## Task objective
Retype, word for word, every line from the one holding "(PX 1 va)))." through the one holding "rewrite (walk_create_existing pt" in the entries below, both included, and only those lines.

Stored data
========================================================================

(** [map_page] that returns 0 has entered [PA2PTE pa | perm | V] where
    [walk_lookup] finds it, and a second [map_page] of the same page
    panics (remap), whatever aligned frame and permissions it is given. *)
Theorem map_page_then_lookup (pt va pa perm pa' perm' : Z) (s s' : kmem) :
  path_ok pt va s -> map_page pt va pa perm s = Some (0, s') ->
  pa' mod PGSIZE = 0 ->
  (exists pte, walk_lookup pt va s' = Some pte /\ pte <> 0 /\
               mem s' pte = Z.lor (Z.lor (PA2PTE pa) perm) PTE_V) /\
  map_page pt va pa' perm' s' = None.
Proof.
  intros Hp H Hal.
  destruct (map_page_inv pt va pa perm s s' 0 H eq_refl) as (cpte & sw & Ew & Hc & ->).
  destruct (walk_create_spec pt va s sw cpte Hp Ew Hc)
    as (t1 & t0 & -> & V2 & T1 & V1 & T0 & Hnd & Hv1 & Hv0 & _).
  assert (Hva : (va >=? MAXVA) = false).
  { unfold walk_create in Ew. destruct (va >=? MAXVA); [discriminate Ew|reflexivity]. }
  assert (Vp : valid_page pt = true).
  { destruct Hp as [_ Hu]. apply Forall_cons_iff in Hu. destruct Hu as [Hu _].
    eauto with uvm. }
  apply NoDup_cons_iff in Hnd. destruct Hnd as [Cn0 Hnd].
  apply NoDup_cons_iff in Hnd. destruct Hnd as [Cn1 _].
  assert (C02 : pt <> t0) by (intros E; apply Cn0; rewrite E; cbn [In]; auto).
  assert (C01 : t1 <> t0) by (intros E; apply Cn1; rewrite E; cbn [In]; auto).
  pose proof (PX_range 2 va) as R2. pose proof (PX_range 1 va) as R1.
  pose proof (PX_range 0 va) as R0.
  set (cpte := pte_at t0 (PX 0 va)) in *.
  set (X := Z.lor (Z.lor (PA2PTE pa) perm) PTE_V).
  assert (M2 : mem (set_mem (upd (mem sw) cpte X) sw) (pte_at pt (PX 2 va))
               = mem sw (pte_at pt (PX 2 va))).
  { cbn [mem set_mem]. unfold upd.
    destruct (Z.eqb_spec (pte_at pt (PX 2 va)) cpte) as [E|]; [|reflexivity].
    exfalso. revert E. apply (other_entry pt t0); eauto with uvm. }
  assert (M1 : mem (set_mem (upd (mem sw) cpte X) sw) (pte_at t1 (PX 1 va))
               = mem sw (pte_at t1 (PX 1 va))).
  { cbn [mem set_mem]. unfold upd.
    destruct (Z.eqb_spec (pte_at t1 (PX 1 va)) cpte) as [E|]; [|reflexivity].
    exfalso. revert E. apply (other_entry t1 t0); eauto with uvm. }
  assert (M0 : mem (set_mem (upd (mem sw) cpte X) sw) cpte = X).
  { cbn [mem set_mem]. unfold upd. rewrite Z.eqb_refl. reflexivity. }
  split.
  - exists cpte. split; [|split; [exact Hc|exact M0]].
    apply (walk_lookup_through pt va _ t1 t0 Hva).
    + rewrite M2. exact V2.
    + rewrite M2. exact T1.
    + rewrite M1. exact V1.
    + rewrite M1. exact T0.
  - unfold map_page.
    assert (Hav : va mod PGSIZE = 0).
    { unfold map_page in H. destruct (Z.eqb_spec (va mod PGSIZE) 0) as [E|]; [exact E|].
      cbn [negb orb] in H. discriminate H. }
    rewrite Hav, Hal. cbn [Z.eqb negb orb].
    rewrite (walk_create_existing pt va _ t1 t0 Hva).
    + cbn [obind]. fold cpte. destruct (Z.eqb_spec cpte 0); [contradiction|].
      rewrite M0. unfold X, has, PTE_V. rewrite land_1_testbit, Z.lor_spec.
      change (Z.testbit 1 0) with true. rewrite Bool.orb_true_r. reflexivity.
    + rewrite M2. exact V2.
    + rewrite M2. exact T1.
    + rewrite M1. exact V1.
    + rewrite M1. exact T0.
Qed.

========================================================================

## Result of the task
               = mem sw (pte_at t1 (PX 1 va))).
  { cbn [mem set_mem]. unfold upd.
    destruct (Z.eqb_spec (pte_at t1 (PX 1 va)) cpte) as [E|]; [|reflexivity].
    exfalso. revert E. apply (other_entry t1 t0); eauto with uvm. }
  assert (M0 : mem (set_mem (upd (mem sw) cpte X) sw) cpte = X).
  { cbn [mem set_mem]. unfold upd. rewrite Z.eqb_refl. reflexivity. }
  split.
  - exists cpte. split; [|split; [exact Hc|exact M0]].
    apply (walk_lookup_through pt va _ t1 t0 Hva).
    + rewrite M2. exact V2.
    + rewrite M2. exact T1.
    + rewrite M1. exact V1.
    + rewrite M1. exact T0.
  - unfold map_page.
    assert (Hav : va mod PGSIZE = 0).
    { unfold map_page in H. destruct (Z.eqb_spec (va mod PGSIZE) 0) as [E|]; [exact E|].
      cbn [negb orb] in H. discriminate H. }
    rewrite Hav, Hal. cbn [Z.eqb negb orb].
    rewrite (walk_create_existing pt va _ t1 t0 Hva).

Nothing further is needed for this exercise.